## THE PROBLEM
Go through the listing below, count the lines that contain "many", and state the number alone.

(INPUT DATA begins)

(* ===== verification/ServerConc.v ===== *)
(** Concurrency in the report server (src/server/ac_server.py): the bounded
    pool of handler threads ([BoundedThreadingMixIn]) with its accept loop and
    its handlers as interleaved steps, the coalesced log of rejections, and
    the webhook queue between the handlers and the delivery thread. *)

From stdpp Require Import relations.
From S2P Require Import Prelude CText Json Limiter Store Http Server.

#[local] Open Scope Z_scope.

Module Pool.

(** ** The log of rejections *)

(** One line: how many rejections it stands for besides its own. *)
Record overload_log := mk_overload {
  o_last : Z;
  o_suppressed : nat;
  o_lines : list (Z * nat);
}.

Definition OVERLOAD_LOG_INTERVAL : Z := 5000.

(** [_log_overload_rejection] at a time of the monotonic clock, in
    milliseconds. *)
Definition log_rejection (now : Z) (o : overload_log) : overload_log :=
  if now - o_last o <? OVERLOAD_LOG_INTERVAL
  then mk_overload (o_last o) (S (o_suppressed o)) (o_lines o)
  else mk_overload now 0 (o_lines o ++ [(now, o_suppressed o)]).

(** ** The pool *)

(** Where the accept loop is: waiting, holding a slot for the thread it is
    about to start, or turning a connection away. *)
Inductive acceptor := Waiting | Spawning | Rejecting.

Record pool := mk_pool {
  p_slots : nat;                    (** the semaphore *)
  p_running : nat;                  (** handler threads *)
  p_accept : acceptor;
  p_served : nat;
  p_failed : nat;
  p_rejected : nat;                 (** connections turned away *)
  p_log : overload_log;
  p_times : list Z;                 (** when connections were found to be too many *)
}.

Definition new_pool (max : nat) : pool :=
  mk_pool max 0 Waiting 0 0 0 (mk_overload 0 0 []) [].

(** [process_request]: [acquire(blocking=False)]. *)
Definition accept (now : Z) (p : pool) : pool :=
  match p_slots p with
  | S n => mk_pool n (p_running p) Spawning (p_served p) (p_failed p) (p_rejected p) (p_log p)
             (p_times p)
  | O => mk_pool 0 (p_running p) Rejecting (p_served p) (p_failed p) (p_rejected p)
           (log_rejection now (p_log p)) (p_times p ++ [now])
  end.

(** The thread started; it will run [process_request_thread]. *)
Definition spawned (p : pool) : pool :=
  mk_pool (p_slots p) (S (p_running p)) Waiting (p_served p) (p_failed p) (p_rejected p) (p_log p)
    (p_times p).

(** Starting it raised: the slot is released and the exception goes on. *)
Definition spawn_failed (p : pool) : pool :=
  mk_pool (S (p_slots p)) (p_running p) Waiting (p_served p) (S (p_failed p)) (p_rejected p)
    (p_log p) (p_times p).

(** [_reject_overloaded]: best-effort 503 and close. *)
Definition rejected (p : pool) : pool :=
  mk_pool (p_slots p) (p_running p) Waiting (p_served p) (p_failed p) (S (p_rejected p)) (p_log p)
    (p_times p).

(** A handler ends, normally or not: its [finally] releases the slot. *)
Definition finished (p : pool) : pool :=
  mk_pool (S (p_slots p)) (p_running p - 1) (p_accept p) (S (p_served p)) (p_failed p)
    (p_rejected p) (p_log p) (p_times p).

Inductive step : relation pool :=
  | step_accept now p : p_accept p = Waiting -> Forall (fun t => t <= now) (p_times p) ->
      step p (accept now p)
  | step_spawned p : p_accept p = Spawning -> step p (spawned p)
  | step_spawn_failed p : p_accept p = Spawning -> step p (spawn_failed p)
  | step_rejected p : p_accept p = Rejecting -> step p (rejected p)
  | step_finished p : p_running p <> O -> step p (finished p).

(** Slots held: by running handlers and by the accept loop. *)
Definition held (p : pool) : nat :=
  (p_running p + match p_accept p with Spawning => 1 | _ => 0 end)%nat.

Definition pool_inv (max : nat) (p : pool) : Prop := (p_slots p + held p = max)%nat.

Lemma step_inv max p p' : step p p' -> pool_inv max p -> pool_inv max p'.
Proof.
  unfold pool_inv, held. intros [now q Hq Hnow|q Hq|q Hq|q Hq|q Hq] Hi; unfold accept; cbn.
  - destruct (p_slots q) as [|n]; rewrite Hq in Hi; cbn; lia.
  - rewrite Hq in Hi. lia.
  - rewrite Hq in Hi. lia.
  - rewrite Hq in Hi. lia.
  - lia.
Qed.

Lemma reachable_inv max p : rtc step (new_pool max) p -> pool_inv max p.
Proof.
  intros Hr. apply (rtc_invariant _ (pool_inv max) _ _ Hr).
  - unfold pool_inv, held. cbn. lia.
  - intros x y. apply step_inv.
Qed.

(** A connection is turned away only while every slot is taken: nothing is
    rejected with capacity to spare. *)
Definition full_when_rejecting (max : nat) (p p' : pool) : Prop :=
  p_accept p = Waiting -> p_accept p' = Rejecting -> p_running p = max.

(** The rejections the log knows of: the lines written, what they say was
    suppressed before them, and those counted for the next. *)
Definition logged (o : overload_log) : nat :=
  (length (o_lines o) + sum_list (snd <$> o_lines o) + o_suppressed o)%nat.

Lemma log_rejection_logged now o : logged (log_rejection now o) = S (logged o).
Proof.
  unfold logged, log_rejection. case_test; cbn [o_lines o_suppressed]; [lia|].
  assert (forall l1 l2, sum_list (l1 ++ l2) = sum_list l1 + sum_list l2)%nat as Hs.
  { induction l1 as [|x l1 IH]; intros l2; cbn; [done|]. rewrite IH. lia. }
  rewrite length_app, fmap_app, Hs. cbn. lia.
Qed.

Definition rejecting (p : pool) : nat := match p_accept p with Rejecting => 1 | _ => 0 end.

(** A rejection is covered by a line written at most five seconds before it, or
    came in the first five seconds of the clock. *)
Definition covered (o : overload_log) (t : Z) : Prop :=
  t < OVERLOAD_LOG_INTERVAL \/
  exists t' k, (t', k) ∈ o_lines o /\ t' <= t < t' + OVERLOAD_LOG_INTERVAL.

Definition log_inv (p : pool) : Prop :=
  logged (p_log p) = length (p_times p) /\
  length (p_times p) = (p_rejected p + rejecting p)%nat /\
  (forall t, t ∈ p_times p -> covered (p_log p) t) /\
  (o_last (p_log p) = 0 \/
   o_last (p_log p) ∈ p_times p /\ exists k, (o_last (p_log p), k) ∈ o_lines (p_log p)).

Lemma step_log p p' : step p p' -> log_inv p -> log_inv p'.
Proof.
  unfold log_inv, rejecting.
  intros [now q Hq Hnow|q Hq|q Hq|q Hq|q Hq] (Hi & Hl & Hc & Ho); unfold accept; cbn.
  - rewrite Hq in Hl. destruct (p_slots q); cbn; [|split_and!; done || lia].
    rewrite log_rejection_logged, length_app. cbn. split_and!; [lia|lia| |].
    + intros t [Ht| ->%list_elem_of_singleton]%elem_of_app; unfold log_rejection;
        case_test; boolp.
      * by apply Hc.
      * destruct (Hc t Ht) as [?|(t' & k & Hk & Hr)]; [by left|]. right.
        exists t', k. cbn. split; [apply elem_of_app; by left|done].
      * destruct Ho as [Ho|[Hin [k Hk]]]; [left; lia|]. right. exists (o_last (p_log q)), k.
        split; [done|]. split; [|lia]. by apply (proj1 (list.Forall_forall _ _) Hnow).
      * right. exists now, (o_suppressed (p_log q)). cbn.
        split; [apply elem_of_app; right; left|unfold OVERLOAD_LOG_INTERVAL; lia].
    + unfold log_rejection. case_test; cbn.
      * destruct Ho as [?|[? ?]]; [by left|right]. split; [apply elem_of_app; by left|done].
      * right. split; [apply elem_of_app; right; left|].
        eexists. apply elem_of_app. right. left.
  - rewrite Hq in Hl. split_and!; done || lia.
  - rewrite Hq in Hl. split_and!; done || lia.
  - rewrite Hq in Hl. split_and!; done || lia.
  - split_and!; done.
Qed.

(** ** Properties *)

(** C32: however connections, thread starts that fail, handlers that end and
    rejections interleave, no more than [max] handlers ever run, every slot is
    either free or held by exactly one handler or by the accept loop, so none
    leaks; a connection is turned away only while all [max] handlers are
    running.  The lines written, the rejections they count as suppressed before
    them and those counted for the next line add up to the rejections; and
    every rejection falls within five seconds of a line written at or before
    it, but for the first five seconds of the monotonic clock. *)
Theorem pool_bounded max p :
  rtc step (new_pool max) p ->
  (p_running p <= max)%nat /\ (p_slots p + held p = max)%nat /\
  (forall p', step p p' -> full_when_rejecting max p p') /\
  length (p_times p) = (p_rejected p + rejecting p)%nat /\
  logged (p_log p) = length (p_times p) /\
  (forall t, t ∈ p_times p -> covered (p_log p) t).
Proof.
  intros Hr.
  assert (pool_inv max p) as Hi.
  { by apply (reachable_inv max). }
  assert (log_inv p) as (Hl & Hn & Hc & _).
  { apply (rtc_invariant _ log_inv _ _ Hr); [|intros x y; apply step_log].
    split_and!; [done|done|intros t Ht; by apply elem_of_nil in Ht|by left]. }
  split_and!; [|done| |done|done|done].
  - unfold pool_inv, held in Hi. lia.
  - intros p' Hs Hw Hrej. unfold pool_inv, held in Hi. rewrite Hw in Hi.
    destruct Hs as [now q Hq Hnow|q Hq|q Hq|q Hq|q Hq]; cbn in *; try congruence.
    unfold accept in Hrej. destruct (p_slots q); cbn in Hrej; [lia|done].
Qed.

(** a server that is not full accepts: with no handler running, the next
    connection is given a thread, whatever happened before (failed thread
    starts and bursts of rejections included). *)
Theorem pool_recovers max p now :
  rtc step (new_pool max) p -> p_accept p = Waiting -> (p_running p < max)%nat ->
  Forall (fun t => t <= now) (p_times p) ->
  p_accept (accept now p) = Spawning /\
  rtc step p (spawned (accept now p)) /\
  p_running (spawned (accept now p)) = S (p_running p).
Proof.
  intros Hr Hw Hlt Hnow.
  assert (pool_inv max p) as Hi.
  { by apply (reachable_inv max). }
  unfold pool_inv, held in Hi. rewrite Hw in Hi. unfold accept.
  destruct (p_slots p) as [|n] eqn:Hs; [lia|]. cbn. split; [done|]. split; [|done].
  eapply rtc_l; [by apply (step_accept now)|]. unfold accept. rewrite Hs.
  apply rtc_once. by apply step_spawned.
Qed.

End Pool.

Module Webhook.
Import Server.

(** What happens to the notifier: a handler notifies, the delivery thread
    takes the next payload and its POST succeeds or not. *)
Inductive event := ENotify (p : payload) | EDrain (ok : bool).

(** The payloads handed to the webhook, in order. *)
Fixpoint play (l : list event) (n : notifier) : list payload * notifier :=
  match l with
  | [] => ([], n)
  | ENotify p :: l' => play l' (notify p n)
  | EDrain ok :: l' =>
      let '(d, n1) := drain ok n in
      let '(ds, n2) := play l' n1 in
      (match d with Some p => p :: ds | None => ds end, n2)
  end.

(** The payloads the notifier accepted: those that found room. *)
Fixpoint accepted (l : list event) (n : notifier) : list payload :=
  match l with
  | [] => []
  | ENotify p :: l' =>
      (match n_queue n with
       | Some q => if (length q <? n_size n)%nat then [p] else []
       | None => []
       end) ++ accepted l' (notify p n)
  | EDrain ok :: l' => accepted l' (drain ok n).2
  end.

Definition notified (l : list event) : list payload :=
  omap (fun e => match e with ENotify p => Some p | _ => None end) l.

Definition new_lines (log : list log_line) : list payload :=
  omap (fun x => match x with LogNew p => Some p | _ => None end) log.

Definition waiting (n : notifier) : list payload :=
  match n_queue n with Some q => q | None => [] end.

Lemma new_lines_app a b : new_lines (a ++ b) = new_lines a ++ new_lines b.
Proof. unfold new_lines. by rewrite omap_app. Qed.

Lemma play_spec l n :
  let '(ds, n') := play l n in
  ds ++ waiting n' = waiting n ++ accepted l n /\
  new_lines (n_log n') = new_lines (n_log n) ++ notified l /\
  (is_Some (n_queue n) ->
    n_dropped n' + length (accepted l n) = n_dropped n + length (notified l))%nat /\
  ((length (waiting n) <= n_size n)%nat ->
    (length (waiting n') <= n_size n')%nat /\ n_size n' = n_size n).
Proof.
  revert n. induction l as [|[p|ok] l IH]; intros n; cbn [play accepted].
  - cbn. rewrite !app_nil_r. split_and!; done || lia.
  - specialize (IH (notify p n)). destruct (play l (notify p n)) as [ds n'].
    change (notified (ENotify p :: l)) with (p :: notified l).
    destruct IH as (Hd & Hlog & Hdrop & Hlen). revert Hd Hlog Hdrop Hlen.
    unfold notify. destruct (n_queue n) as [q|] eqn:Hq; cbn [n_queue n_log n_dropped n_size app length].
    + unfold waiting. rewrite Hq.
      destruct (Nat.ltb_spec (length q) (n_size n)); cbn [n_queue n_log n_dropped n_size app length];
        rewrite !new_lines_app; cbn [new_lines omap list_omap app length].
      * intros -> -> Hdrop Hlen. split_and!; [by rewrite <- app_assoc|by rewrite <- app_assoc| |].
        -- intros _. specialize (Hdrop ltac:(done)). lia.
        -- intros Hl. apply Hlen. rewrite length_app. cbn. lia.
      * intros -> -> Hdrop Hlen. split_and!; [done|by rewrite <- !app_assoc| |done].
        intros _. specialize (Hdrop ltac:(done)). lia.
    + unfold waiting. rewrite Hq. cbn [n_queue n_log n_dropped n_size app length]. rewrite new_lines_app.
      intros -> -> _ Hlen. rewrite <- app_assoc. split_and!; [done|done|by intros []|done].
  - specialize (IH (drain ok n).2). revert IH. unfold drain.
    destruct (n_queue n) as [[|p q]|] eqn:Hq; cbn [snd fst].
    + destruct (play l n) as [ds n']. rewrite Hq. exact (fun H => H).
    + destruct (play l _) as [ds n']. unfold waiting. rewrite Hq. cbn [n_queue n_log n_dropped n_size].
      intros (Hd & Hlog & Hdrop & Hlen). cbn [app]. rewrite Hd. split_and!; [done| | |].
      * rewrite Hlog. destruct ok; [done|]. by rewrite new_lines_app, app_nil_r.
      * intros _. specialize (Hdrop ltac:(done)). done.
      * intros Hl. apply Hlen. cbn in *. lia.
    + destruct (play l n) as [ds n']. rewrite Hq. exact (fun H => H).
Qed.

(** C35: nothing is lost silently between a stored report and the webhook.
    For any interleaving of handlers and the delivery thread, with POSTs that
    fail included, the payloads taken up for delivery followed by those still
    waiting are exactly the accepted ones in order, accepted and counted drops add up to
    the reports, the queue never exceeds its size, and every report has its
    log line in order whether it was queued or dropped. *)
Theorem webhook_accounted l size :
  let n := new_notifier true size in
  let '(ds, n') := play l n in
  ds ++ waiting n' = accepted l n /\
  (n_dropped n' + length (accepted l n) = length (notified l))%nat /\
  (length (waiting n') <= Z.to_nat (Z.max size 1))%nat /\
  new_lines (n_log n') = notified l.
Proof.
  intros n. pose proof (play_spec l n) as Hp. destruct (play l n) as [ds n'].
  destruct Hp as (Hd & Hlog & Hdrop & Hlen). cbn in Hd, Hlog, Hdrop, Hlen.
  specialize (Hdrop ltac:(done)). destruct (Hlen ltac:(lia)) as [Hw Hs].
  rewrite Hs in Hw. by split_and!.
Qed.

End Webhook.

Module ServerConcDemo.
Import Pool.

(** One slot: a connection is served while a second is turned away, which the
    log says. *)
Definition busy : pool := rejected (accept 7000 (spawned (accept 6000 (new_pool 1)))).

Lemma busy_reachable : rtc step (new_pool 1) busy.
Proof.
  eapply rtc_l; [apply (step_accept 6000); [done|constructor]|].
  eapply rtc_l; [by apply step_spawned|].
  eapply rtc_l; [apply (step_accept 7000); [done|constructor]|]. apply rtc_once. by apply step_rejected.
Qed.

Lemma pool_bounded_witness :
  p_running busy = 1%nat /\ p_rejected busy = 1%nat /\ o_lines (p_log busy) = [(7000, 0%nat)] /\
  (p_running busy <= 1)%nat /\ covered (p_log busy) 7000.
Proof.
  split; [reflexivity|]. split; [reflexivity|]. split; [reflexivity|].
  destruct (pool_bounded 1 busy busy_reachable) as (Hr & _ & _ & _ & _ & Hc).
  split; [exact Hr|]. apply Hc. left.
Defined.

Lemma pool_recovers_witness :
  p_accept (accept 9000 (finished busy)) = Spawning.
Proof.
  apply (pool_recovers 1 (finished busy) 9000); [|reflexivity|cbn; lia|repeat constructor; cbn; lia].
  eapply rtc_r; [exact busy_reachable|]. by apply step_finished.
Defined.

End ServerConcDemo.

(INPUT DATA ends)
(INPUT DATA begins)

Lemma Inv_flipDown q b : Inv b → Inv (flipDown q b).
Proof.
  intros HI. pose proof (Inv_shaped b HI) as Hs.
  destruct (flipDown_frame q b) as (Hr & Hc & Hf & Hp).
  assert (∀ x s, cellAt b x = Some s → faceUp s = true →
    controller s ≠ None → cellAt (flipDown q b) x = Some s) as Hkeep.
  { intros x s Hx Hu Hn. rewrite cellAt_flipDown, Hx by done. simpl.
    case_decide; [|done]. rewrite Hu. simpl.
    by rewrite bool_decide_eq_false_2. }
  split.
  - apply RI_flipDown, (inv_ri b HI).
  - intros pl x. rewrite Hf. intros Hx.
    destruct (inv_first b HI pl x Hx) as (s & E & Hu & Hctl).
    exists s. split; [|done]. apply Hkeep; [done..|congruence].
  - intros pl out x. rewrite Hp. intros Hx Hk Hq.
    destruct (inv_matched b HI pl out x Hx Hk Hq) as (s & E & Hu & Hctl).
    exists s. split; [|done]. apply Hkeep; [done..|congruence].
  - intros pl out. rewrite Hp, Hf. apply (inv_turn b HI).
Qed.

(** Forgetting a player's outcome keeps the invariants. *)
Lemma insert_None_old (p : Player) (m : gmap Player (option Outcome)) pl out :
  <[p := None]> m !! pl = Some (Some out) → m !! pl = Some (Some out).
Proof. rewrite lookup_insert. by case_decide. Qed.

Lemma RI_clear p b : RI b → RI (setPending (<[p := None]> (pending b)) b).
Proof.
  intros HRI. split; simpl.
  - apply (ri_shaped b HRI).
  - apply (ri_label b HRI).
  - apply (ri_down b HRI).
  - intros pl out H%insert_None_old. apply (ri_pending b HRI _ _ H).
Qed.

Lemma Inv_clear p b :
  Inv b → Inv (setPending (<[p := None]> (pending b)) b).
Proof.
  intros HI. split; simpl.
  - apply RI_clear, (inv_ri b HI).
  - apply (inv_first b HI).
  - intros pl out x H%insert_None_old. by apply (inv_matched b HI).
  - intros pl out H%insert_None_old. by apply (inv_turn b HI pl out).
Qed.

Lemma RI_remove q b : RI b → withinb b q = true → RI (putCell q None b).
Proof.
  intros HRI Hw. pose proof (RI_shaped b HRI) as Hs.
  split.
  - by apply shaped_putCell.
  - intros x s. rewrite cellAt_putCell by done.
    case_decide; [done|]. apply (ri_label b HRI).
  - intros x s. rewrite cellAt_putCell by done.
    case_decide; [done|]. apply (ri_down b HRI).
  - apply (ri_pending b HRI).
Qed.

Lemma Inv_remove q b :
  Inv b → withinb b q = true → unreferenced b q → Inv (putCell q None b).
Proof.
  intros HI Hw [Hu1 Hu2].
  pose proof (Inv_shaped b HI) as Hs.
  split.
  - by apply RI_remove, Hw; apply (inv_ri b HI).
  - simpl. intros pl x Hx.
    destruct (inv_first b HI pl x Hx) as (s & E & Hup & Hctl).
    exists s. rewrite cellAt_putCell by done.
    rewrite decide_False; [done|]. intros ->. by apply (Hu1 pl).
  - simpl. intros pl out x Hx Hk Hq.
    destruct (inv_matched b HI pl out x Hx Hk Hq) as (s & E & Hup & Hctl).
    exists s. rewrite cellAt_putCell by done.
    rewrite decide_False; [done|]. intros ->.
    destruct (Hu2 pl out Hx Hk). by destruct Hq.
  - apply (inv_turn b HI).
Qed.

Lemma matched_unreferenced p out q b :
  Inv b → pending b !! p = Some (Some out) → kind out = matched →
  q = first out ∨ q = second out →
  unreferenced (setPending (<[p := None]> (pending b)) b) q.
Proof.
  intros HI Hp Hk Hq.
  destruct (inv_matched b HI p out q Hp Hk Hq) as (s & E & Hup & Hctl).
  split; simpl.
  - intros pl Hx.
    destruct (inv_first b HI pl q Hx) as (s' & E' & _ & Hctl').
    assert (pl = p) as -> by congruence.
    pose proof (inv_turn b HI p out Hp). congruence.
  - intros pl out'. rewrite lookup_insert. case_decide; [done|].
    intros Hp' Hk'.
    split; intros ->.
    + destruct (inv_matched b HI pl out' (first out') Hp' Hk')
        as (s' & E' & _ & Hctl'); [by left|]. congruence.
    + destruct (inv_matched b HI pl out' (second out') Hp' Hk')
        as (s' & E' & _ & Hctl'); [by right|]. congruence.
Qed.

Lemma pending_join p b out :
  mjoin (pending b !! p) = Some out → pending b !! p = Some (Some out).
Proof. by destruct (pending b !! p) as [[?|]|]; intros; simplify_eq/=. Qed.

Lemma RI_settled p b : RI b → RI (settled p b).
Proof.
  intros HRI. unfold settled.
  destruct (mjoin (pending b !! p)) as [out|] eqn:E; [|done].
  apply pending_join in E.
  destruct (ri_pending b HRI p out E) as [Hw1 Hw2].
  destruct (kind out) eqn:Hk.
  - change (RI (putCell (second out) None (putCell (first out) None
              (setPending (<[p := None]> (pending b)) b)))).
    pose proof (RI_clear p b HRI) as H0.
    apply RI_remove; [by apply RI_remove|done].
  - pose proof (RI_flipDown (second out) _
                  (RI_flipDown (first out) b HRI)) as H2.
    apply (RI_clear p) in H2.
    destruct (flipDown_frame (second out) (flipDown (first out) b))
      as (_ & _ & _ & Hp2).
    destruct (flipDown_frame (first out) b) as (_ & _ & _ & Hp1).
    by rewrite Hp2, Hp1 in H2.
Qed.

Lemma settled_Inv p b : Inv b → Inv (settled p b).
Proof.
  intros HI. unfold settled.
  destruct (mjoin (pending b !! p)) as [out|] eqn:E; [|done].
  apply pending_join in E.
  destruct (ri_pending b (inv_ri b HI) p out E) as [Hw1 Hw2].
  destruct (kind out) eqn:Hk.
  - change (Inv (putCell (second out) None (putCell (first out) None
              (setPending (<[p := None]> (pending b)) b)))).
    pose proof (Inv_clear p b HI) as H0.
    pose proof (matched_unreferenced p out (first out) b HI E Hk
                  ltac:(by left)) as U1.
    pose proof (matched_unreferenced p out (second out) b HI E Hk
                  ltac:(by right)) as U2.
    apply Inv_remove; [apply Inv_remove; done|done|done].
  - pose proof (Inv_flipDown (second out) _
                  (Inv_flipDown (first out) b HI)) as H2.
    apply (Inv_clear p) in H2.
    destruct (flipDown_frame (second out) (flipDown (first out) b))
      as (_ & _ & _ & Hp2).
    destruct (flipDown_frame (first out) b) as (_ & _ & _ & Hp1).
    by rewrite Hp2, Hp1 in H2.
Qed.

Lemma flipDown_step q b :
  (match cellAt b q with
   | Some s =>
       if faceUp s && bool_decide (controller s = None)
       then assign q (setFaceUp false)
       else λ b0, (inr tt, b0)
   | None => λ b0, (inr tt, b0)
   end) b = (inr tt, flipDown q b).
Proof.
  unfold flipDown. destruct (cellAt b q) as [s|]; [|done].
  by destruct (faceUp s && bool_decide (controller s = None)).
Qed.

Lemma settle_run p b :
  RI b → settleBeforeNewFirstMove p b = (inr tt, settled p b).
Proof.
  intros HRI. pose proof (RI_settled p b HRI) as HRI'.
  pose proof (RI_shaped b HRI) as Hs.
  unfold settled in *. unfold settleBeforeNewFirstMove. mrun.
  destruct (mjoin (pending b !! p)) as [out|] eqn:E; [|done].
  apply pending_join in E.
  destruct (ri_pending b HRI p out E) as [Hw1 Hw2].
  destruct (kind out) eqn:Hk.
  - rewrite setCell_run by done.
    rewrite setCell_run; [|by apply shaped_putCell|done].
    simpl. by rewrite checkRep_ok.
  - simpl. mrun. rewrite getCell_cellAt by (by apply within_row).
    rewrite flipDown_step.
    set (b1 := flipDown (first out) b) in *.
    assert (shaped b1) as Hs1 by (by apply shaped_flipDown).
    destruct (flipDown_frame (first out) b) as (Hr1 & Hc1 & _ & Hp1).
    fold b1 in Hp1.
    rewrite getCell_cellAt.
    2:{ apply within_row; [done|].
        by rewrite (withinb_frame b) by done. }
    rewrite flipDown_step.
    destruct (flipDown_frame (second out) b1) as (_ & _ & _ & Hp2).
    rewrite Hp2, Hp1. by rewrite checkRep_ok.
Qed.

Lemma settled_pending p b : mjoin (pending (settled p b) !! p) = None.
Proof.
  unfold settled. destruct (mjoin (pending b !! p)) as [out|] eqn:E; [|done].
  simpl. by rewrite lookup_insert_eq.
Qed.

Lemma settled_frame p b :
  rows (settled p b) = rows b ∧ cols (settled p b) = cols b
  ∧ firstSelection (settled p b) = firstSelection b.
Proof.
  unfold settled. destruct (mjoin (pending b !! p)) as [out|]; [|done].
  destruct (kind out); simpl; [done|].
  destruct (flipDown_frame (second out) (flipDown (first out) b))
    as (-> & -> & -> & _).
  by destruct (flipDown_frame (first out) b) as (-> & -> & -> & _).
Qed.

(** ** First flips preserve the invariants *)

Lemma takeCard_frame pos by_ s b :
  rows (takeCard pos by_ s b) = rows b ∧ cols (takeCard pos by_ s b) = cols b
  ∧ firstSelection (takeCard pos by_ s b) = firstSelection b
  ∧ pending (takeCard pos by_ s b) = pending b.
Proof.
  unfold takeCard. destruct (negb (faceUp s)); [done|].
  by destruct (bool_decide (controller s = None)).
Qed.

(INPUT DATA ends)

## EXPECTED ANSWER
2